Material provided START
Lemma exists_loop_raised (name : string)
    (pre : list (ident * (string -> action world bool))) :
  forall exceptions st outs w1 rest,
    invoke_all (fun m => m name) pre (st_world st) = (outs, w1) ->
    Forall (@raised bool) outs ->
    exists_loop name (pre ++ rest) exceptions st =
    exists_loop name rest (record_failures (failures outs) exceptions)
      (mk_state w1 (st_log st)).
Proof.
  induction pre as [|[k m] pre IH]; intros exceptions st outs w1 rest Hinv Hall;
    simpl in *.
  - injection Hinv as <- <-. simpl. now rewrite state_eta.
  - destruct (m name (st_world st)) as [r w'] eqn:Hm.
    destruct (invoke_all (fun m => m name) pre w') as [outs' w''] eqn:Hrest.
    injection Hinv as <- <-.
    inversion Hall as [|? ? [e He] Hall']; subst. simpl in He. subst r.
    run. rewrite Hm. simpl.
    now rewrite (IH _ (mk_state w' (st_log st)) outs' w'' rest Hrest Hall').
Qed.

Lemma listdir_loop_raised (path : string)
    (pre : list (ident * (string -> action world (list string * list string)))) :
  forall exceptions directories files st outs w1 rest,
    invoke_all (fun m => m path) pre (st_world st) = (outs, w1) ->
    Forall (@raised (list string * list string)) outs ->
    listdir_loop path (pre ++ rest) exceptions directories files st =
    listdir_loop path rest (record_failures (failures outs) exceptions)
      directories files (mk_state w1 (st_log st)).
Proof.
  induction pre as [|[k m] pre IH];
    intros exceptions directories files st outs w1 rest Hinv Hall; simpl in *.
  - injection Hinv as <- <-. simpl. now rewrite state_eta.
  - destruct (m path (st_world st)) as [r w'] eqn:Hm.
    destruct (invoke_all (fun m => m path) pre w') as [outs' w''] eqn:Hrest.
    injection Hinv as <- <-.
    inversion Hall as [|? ? [e He] Hall']; subst. simpl in He. subst r.
    run. rewrite Hm. simpl.
    now rewrite (IH _ _ _ (mk_state w' (st_log st)) outs' w'' rest Hrest Hall').
Qed.

(** C7.  Policy A: when the backends before [backend_class] all raise and
    its own call returns [v], the dispatch returns [v] in the world that
    call left behind, whatever backends stand after it (none of them is
    invoked), and none of the earlier failures reaches the caller. *)
Theorem fallback_first_success T A (method_name : string)
    (attr : Backend world -> option T) (self : FallbackStorage)
    (args : T -> action world A)
    (pre post : list (ident * T)) (backend_class : ident) (backend_method : T)
    (outs : list (ident * result A)) (v : A) (w1 w2 : world) (st : state world) :
  get_backend_methods get_storage_class self attr =
    (pre ++ (backend_class, backend_method) :: post)%list ->
  invoke_all args pre (st_world st) = (outs, w1) ->
  Forall (@raised A) outs ->
  args backend_method w1 = (Return v, w2) ->
  fallback_method get_storage_class method_name attr self args st =
    (Return v, mk_state w2 (st_log st)).
Proof.
  intros Hms Hinv Hall Hm. unfold fallback_method. rewrite Hms.
  unfold bind at 1.
  rewrite (fallback_loop_raised args pre [] st _ Hinv Hall).
  simpl. run. now rewrite Hm.
Qed.

(** *** One consulted backend, and it raises *)

Lemma raise_exceptions_single A (backend_class : ident) (e : exn)
    (st : state world) :
  backend_class <> IInt 0 ->
  @raise_exceptions world A (dict_set backend_class e []) st =
    (Raise (KeyError_of (IInt 0)), st).
Proof.
  intros Hne. unfold raise_exceptions, dict_set, dict_len, dict_get.
  rewrite (ident_eqb_neq (a:=IInt 0) (b:=backend_class)) by congruence.
  reflexivity.
Qed.

Lemma fallback_single_failure T A (method_name : string)
    (attr : Backend world -> option T) (self : FallbackStorage)
    (args : T -> action world A) (backend_class : ident) (backend_method : T)
    (e : exn) (w1 : world) (st : state world) :
  backend_class <> IInt 0 ->
  get_backend_methods get_storage_class self attr =
    [(backend_class, backend_method)] ->
  args backend_method (st_world st) = (Raise e, w1) ->
  fallback_method get_storage_class method_name attr self args st =
    (Raise (KeyError_of (IInt 0)), mk_state w1 (st_log st)).
Proof.
  intros Hne Hms Hm. unfold fallback_method. rewrite Hms. simpl.
  run. rewrite Hm. simpl.
  now apply raise_exceptions_single.
Qed.

Lemma exists_single_failure (self : FallbackStorage) (name : string)
    (backend_class : ident) (backend_method : string -> action world bool)
    (e : exn) (w1 : world) (st : state world) :
  backend_class <> IInt 0 ->
  get_backend_methods get_storage_class self (@b_exists world) =
    [(backend_class, backend_method)] ->
  backend_method name (st_world st) = (Raise e, w1) ->
  exists_ get_storage_class self name st =
    (Raise (KeyError_of (IInt 0)), mk_state w1 (st_log st)).
Proof.
  intros Hne Hms Hm. unfold exists_. rewrite Hms. simpl.
  run. rewrite Hm. simpl.
  now apply raise_exceptions_single.
Qed.

Lemma listdir_single_failure (self : FallbackStorage) (path : string)
    (backend_class : ident)
    (backend_method : string -> action world (list string * list string))
    (e : exn) (w1 : world) (st : state world) :
  backend_class <> IInt 0 ->
  get_backend_methods get_storage_class self (@b_listdir world) =
    [(backend_class, backend_method)] ->
  backend_method path (st_world st) = (Raise e, w1) ->
  listdir get_storage_class self path st =
    (Raise (KeyError_of (IInt 0)), mk_state w1 (st_log st)).
Proof.
  intros Hne Hms Hm. unfold listdir. rewrite Hms. simpl.
  run. rewrite Hm. simpl.
  now apply raise_exceptions_single.
Qed.

Lemma url_single_failure (self : FallbackStorage) (name : string)
    (backend_class : ident)
    (backend_url : string -> action world string)
    (backend_exists : string -> action world bool)
    (e : exn) (w1 w2 : world) (st : state world) :
  backend_class <> IInt 0 ->
  in_data_migration self = false ->
  backend_classes self = [backend_class] ->
  b_url (get_storage_class backend_class) = Some backend_url ->
  b_exists (get_storage_class backend_class) = Some backend_exists ->
  backend_exists name (st_world st) = (Return true, w1) ->
  backend_url name w1 = (Raise e, w2) ->
  url get_storage_class self name st =
    (Raise (KeyError_of (IInt 0)), mk_state w2 (st_log st)).
Proof.
  intros Hne Hmig Hbs Hu He Hex Hurl. unfold url, get_backends.
  rewrite Hmig, Hbs. simpl. rewrite Hu, He.
  run. rewrite Hex. simpl. rewrite Hurl. simpl.
  now apply raise_exceptions_single.
Qed.

Lemma open_single_failure (self : FallbackStorage) (name mode : string)
    (backend_class : ident)
    (backend_method : string -> option string -> action world (option (fileobj world)))
    (e : exn) (w1 : world) (st : state world) :
  backend_class <> IInt 0 ->
  in_data_migration self = true ->
  get_backend_methods get_storage_class self (@b_open world) =
    [(backend_class, backend_method)] ->
  backend_method name (Some mode) (st_world st) = (Raise e, w1) ->
  open get_storage_class self name mode st =
    (Raise (KeyError_of (IInt 0)), mk_state w1 (st_log st)).
Proof.
  intros Hne Hmig Hms Hm. unfold open. rewrite Hmig, Hms. simpl.
  run. rewrite Hm. simpl.
  now apply raise_exceptions_single.
Qed.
Material provided END
• What to work on: With nothing added or left out, print the data again.

• Exercise output:
Lemma exists_loop_raised (name : string)
    (pre : list (ident * (string -> action world bool))) :
  forall exceptions st outs w1 rest,
    invoke_all (fun m => m name) pre (st_world st) = (outs, w1) ->
    Forall (@raised bool) outs ->
    exists_loop name (pre ++ rest) exceptions st =
    exists_loop name rest (record_failures (failures outs) exceptions)
      (mk_state w1 (st_log st)).
Proof.
  induction pre as [|[k m] pre IH]; intros exceptions st outs w1 rest Hinv Hall;
    simpl in *.
  - injection Hinv as <- <-. simpl. now rewrite state_eta.
  - destruct (m name (st_world st)) as [r w'] eqn:Hm.
    destruct (invoke_all (fun m => m name) pre w') as [outs' w''] eqn:Hrest.
    injection Hinv as <- <-.
    inversion Hall as [|? ? [e He] Hall']; subst. simpl in He. subst r.
    run. rewrite Hm. simpl.
    now rewrite (IH _ (mk_state w' (st_log st)) outs' w'' rest Hrest Hall').
Qed.

Lemma listdir_loop_raised (path : string)
    (pre : list (ident * (string -> action world (list string * list string)))) :
  forall exceptions directories files st outs w1 rest,
    invoke_all (fun m => m path) pre (st_world st) = (outs, w1) ->
    Forall (@raised (list string * list string)) outs ->
    listdir_loop path (pre ++ rest) exceptions directories files st =
    listdir_loop path rest (record_failures (failures outs) exceptions)
      directories files (mk_state w1 (st_log st)).
Proof.
  induction pre as [|[k m] pre IH];
    intros exceptions directories files st outs w1 rest Hinv Hall; simpl in *.
  - injection Hinv as <- <-. simpl. now rewrite state_eta.
  - destruct (m path (st_world st)) as [r w'] eqn:Hm.
    destruct (invoke_all (fun m => m path) pre w') as [outs' w''] eqn:Hrest.
    injection Hinv as <- <-.
    inversion Hall as [|? ? [e He] Hall']; subst. simpl in He. subst r.
    run. rewrite Hm. simpl.
    now rewrite (IH _ _ _ (mk_state w' (st_log st)) outs' w'' rest Hrest Hall').
Qed.

(** C7.  Policy A: when the backends before [backend_class] all raise and
    its own call returns [v], the dispatch returns [v] in the world that
    call left behind, whatever backends stand after it (none of them is
    invoked), and none of the earlier failures reaches the caller. *)
Theorem fallback_first_success T A (method_name : string)
    (attr : Backend world -> option T) (self : FallbackStorage)
    (args : T -> action world A)
    (pre post : list (ident * T)) (backend_class : ident) (backend_method : T)
    (outs : list (ident * result A)) (v : A) (w1 w2 : world) (st : state world) :
  get_backend_methods get_storage_class self attr =
    (pre ++ (backend_class, backend_method) :: post)%list ->
  invoke_all args pre (st_world st) = (outs, w1) ->
  Forall (@raised A) outs ->
  args backend_method w1 = (Return v, w2) ->
  fallback_method get_storage_class method_name attr self args st =
    (Return v, mk_state w2 (st_log st)).
Proof.
  intros Hms Hinv Hall Hm. unfold fallback_method. rewrite Hms.
  unfold bind at 1.
  rewrite (fallback_loop_raised args pre [] st _ Hinv Hall).
  simpl. run. now rewrite Hm.
Qed.

(** *** One consulted backend, and it raises *)

Lemma raise_exceptions_single A (backend_class : ident) (e : exn)
    (st : state world) :
  backend_class <> IInt 0 ->
  @raise_exceptions world A (dict_set backend_class e []) st =
    (Raise (KeyError_of (IInt 0)), st).
Proof.
  intros Hne. unfold raise_exceptions, dict_set, dict_len, dict_get.
  rewrite (ident_eqb_neq (a:=IInt 0) (b:=backend_class)) by congruence.
  reflexivity.
Qed.

Lemma fallback_single_failure T A (method_name : string)
    (attr : Backend world -> option T) (self : FallbackStorage)
    (args : T -> action world A) (backend_class : ident) (backend_method : T)
    (e : exn) (w1 : world) (st : state world) :
  backend_class <> IInt 0 ->
  get_backend_methods get_storage_class self attr =
    [(backend_class, backend_method)] ->
  args backend_method (st_world st) = (Raise e, w1) ->
  fallback_method get_storage_class method_name attr self args st =
    (Raise (KeyError_of (IInt 0)), mk_state w1 (st_log st)).
Proof.
  intros Hne Hms Hm. unfold fallback_method. rewrite Hms. simpl.
  run. rewrite Hm. simpl.
  now apply raise_exceptions_single.
Qed.

Lemma exists_single_failure (self : FallbackStorage) (name : string)
    (backend_class : ident) (backend_method : string -> action world bool)
    (e : exn) (w1 : world) (st : state world) :
  backend_class <> IInt 0 ->
  get_backend_methods get_storage_class self (@b_exists world) =
    [(backend_class, backend_method)] ->
  backend_method name (st_world st) = (Raise e, w1) ->
  exists_ get_storage_class self name st =
    (Raise (KeyError_of (IInt 0)), mk_state w1 (st_log st)).
Proof.
  intros Hne Hms Hm. unfold exists_. rewrite Hms. simpl.
  run. rewrite Hm. simpl.
  now apply raise_exceptions_single.
Qed.

Lemma listdir_single_failure (self : FallbackStorage) (path : string)
    (backend_class : ident)
    (backend_method : string -> action world (list string * list string))
    (e : exn) (w1 : world) (st : state world) :
  backend_class <> IInt 0 ->
  get_backend_methods get_storage_class self (@b_listdir world) =
    [(backend_class, backend_method)] ->
  backend_method path (st_world st) = (Raise e, w1) ->
  listdir get_storage_class self path st =
    (Raise (KeyError_of (IInt 0)), mk_state w1 (st_log st)).
Proof.
  intros Hne Hms Hm. unfold listdir. rewrite Hms. simpl.
  run. rewrite Hm. simpl.
  now apply raise_exceptions_single.
Qed.

Lemma url_single_failure (self : FallbackStorage) (name : string)
    (backend_class : ident)
    (backend_url : string -> action world string)
    (backend_exists : string -> action world bool)
    (e : exn) (w1 w2 : world) (st : state world) :
  backend_class <> IInt 0 ->
  in_data_migration self = false ->
  backend_classes self = [backend_class] ->
  b_url (get_storage_class backend_class) = Some backend_url ->
  b_exists (get_storage_class backend_class) = Some backend_exists ->
  backend_exists name (st_world st) = (Return true, w1) ->
  backend_url name w1 = (Raise e, w2) ->
  url get_storage_class self name st =
    (Raise (KeyError_of (IInt 0)), mk_state w2 (st_log st)).
Proof.
  intros Hne Hmig Hbs Hu He Hex Hurl. unfold url, get_backends.
  rewrite Hmig, Hbs. simpl. rewrite Hu, He.
  run. rewrite Hex. simpl. rewrite Hurl. simpl.
  now apply raise_exceptions_single.
Qed.

Lemma open_single_failure (self : FallbackStorage) (name mode : string)
    (backend_class : ident)
    (backend_method : string -> option string -> action world (option (fileobj world)))
    (e : exn) (w1 : world) (st : state world) :
  backend_class <> IInt 0 ->
  in_data_migration self = true ->
  get_backend_methods get_storage_class self (@b_open world) =
    [(backend_class, backend_method)] ->
  backend_method name (Some mode) (st_world st) = (Raise e, w1) ->
  open get_storage_class self name mode st =
    (Raise (KeyError_of (IInt 0)), mk_state w1 (st_log st)).
Proof.
  intros Hne Hmig Hms Hm. unfold open. rewrite Hmig, Hms. simpl.
  run. rewrite Hm. simpl.
  now apply raise_exceptions_single.
Qed.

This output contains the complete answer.